“The Department of Fish and Wildlife, the folks that are working with the wolves, are not livestock people. They claim that they’ve got tools and ideas and things that work with livestock, but not if you love your cattle, not if understand animal husbandry…”

Taylor Torregano

KCRC News

The only kill the California Department of Fish and Wildlife has confirmed happened October 13, but GPS data and eyewitness reports place the Lassen wolf pack near the other dead cattle.

“The Lassen wolf pack decided that our cattle were for dinner,” Billie Roney said.

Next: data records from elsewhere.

Definition task (ty id : string) (maxRetries : Z) : PlannedTask :=
  mkPlannedTask ty id TaskPending (Some NilParams) None "" maxRetries 0.

Definition plan (ts : list PlannedTask) : TaskPlan :=
  mkTaskPlan "plan" TaskPlanActive ts PhaseRunning "" PhaseFailed None None.

(** A two-task plan of an object with no phase. *)
Definition state (w : list outcome) : exec_state (list outcome) :=
  mkState (ObjNetwork "net" "ns") (plan [task "replace-pod" "a" 3; task "mark-ready" "b" 0]) w empty.

End Scripted.

(** ** Runtimes that leave the owner's identity and phase alone

    Tasks stamp status fields of the owner; none of them renames it, edits its
    spec, moves its phase or touches the plan that is running. *)
Definition same_object (o o' : Object) : Prop :=
  match o, o' with
  | ObjNode n, ObjNode n' =>
      n_Name n' = n_Name n /\ n_Namespace n' = n_Namespace n /\ n_Spec n' = n_Spec n /\
      st_Phase (n_Status n') = st_Phase (n_Status n) /\ st_Plan (n_Status n') = st_Plan (n_Status n)
  | ObjNode _, _ => False
  | _, _ => o' = o
  end.

Class RuntimeFrame {W} (RT : TaskRuntime W) : Prop := {
  execute_frame : forall ex o w err ex' o' w',
    Execute ex o w = (err, ex', o', w') -> same_object o o';
  status_frame : forall ex o w st ex' o' w',
    Status ex o w = (st, ex', o', w') -> same_object o o';
}.

#[export] Instance scripted_frame : RuntimeFrame Scripted.runtime.
Proof.
  split; intros ex o w x ex' o' w'; simpl;
    destruct w as [|[] w]; intros [= <- <- <- <-]; by destruct o.
Qed.

Lemma same_object_refl o : same_object o o.
Proof. by destruct o. Qed.

Lemma same_object_trans o1 o2 o3 : same_object o1 o2 -> same_object o2 o3 -> same_object o1 o3.
Proof.
  destruct o1, o2; simpl; try done; destruct o3; simpl; try done; intuition congruence.
Qed.

#[export] Hint Resolve same_object_refl : sei.

Lemma same_object_ns o o' : same_object o o' -> obj_namespace o' = obj_namespace o.
Proof. destruct o, o'; simpl; try done; intuition congruence. Qed.

Definition obj_phase (o : Object) : option SeiNodePhase :=
  match o with ObjNode n => Some (st_Phase (n_Status n)) | _ => None end.

Lemma same_object_phase o o' : same_object o o' -> obj_phase o' = obj_phase o.
Proof. destruct o, o'; simpl; try done; intuition congruence. Qed.

(** The phase the owner is left in by a plan that ended in [p]. *)
Definition phase_after (p : TaskPlan) (ph : SeiNodePhase) : SeiNodePhase :=
  let go target := match target with PhaseNone => ph | _ => target end in
  match pl_Phase p with
  | TaskPlanActive => ph
  | TaskPlanComplete => go (pl_TargetPhase p)
  | TaskPlanFailed => go (pl_FailedPhase p)
  end.

Definition counter (k : string * string) (g : gmap (string * string) Z) : Z := default 0%Z (g !! k).

Lemma counter_add cn ns d g : counter (cn, ns) (active_add cn ns d g) = (counter (cn, ns) g + d)%Z.
Proof. unfold counter, active_add. by rewrite lookup_insert_eq. Qed.

Lemma obj_phase_setTargetPhase o target now :
  obj_phase (setTargetPhase o target now) =
  match target with PhaseNone => obj_phase o | _ => (fun _ => target) <$> obj_phase o end.
Proof. by destruct target, o. Qed.

Section Frame.
Context {W : Type} {RT : TaskRuntime W} {RF : RuntimeFrame RT}.
Variable now : Z.
Implicit Types (s : exec_state W) (p : TaskPlan) (t : PlannedTask).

She and her husband own Roney Land and Cattle Company.

They have hundreds of cows, but Roney said that didn’t make seeing one mauled by a wolf any less devastating. “I didn’t sleep for a week and I’d wake up and I was yelling, angry.”

She’s angry at the state’s 2016 Conservation Plan for Gray Wolves that prevents the Roneys from killing the endangered species to protect their livestock. “My feelings, my thoughts, my business, my checkbook,” Roney said. “Everything that I do is just collateral damage.”

She also added that though the Department of Fish and Wildlife did offer them assistance to keep the wolves away, they felt their options were inconsistent with proper herding.

“The Department of Fish and Wildlife, the folks that are working with the wolves, are not livestock people. They claim that they’ve got tools and ideas and things that work with livestock, but not if you love your cattle, not if understand animal husbandry,” Roney explained.

Because of this, the Roneys moved their livestock to their 7,000 acre ranch in north Chico earlier than usual. They don’t plan to return them to Lassen County as long as the wolves are still there. They usually bring the cows to that land every summer, but now they’re looking at other, safer options.